After years visiting Mom’s place on the shores of the Rappahannock River, I know where to go if she runs out of something.
If the shopping list is small, and the items are generic and packaged, the short trip to Lively will do. (Also, beer, if it’s domestic or Mexican.)
For anything more than that — including fresh items — it’s Kilmarnock. (Imported beer and wine, too.)
That shopping calculus reflects the fact that Lively possesses the fastest-growing and most profitable type of retail store in the U.S. — a dollar store.
We make a lot of trips to the local dollar store … and so do a rapidly increasing number of Americans.
Fast and Cheap
The dollar store is the fastest-growing type of retail establishment in the United States. Three new ones open every day.

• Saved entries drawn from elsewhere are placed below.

(* ===== verification/SubscriptionFacts.v ===== *)
(** What subscribers receive: the events of the session from where they began, each once and
    in order, and the whole of it once they are active. *)
From stdpp Require Import base list sets strings pretty.
From Stdlib Require Import ZArith Lia Ascii.
From S2P Require Import Prelude Text JsValue Json Utf8 Envelope Types Events JsMap SessionTree WireMessages Connection EventLog Projector ProjectorFacts Subscriptions.

(** ** What happens to the daemon *)

Inductive action :=
| APublish (now : Z) (e : event)
| AFrame (now : Z) (sessionId : string) (f : SessionActivityFrame)
| ATurn (sessionId : string) (turn : bool)
| ADispose (sessionId : string)
| AOpen (sessionId : string)
| ASubscribe (now : Z) (connection : nat) (sessionId : string) (fromNodeId after : option string)
| APage (now : Z) (connection : nat) (snapshotId pageCursor : string)
| AAcknowledge (now : Z) (connection : nat) (subscriptionId cursor : string)
| AUnsubscribe (now : Z) (connection : nat) (subscriptionId : string)
| AActivate (now : Z) (connection : nat)
| ASweep (now : Z) (connection : nat)
| ADisconnect (now : Z) (connection : nat).

Section Facts.
Context (uuid : nat → string) (limits : lifetimes).
Context (uuid_inj : ∀ m n, uuid m = uuid n → m = n).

Other than gas stations, nothing else is even close. Over the last 10 years, more than 11,000 new dollar stores have opened their doors:
There are more dollar stores than the six biggest U.S. retailers combined (Walmart, Kroger, Costco, Home Depot, CVS and Walgreens).
By 2021, there will be more than 38,000 dollar stores in the U.S. That’s 760 for each of the 50 states … although the South and Appalachia have more than most.
The rapid growth in dollar stores reflects two facts.
First, economic growth is strong and unemployment is low.
But real wages for most Americans haven’t increased significantly in several decades. This is especially true of rural areas and small towns.
And the cost of essentials like health care and education is rising.
Declining disposable income is forcing millions of American households to resort to the lowest-cost shopping options.
With their massive national footprint and bulk-purchasing capacity, dollar stores are the kings of cheap. They now feed more Americans every day than Whole Foods.
Second, dollar stores are cheaper to create — and more profitable to run — than retail supercenters like Walmart:
Dollar stores use a standardized, no-frills design. They thrive where land is dirt cheap.
That’s why a new dollar store costs, on average, only 1.6% as much as a Walmart.
That allows dollar store operators to open them in the thousands … and, crucially, closer to their customers’ homes than Walmart.
The average travel time to a dollar store is about half of that to a Walmart. Dollar stores are the logical choice for everyday shopping across vast swathes of the country.
Together, these factors have made the dollar store industry the primary beneficiary of retail growth over the last decade.
The King of the Dollar Store
There are two major dollar store chains in the U.S.: Dollar Tree Inc. (Nasdaq: DLTR) and Dollar General Corp. (NYSE: DG). They each own about 15,000 stores with similar layouts and product lines.
Together, these companies are quietly upending the retail sector.
They’ve forced drugstore chains like CVS and Walgreens to build up their pharmacy and medical services businesses, where dollar stores can’t compete.
Even retailers like J.C. Penney, Bed Bath & Beyond and Gap are losing market share to dollar stores.
But the two companies are quite different in terms of share price performance. Dollar General has blown Dollar Tree — and the S&P 500 Index — out of the water over the last year:
That’s due to DG’s superior profitability and finances.
DG’s return on equity is 29% vs. 23.3% for DLTR. Its return on assets (its stores and distribution network) is 14.6% vs. 11.2% for DLTR.
DG is better-managed and, therefore, a more profitable company.
DLTR is also more heavily indebted than DG.
Its long-term debt-to-equity ratio is 0.64, compared to DG’s 0.46. That means Dollar General has more cash to invest in expansion and less need to borrow.
Making the Best of It
Not everyone is happy with the expansion of dollar stores.
They’ve been blamed for driving local grocery stores out of business in American small towns. Because they are national corporate chains, dollar store profits flow out of local communities.
That sounds a lot like the criticism leveled at Amazon, doesn’t it?
It’s true. Dollar stores are in the same position as Amazon. They’re just a little earlier in the process of consolidating their hold over the national low-end retail market.
You know how much money you’d have made if you’d bought Amazon early on. Dollar General gives you another bite at that same apple.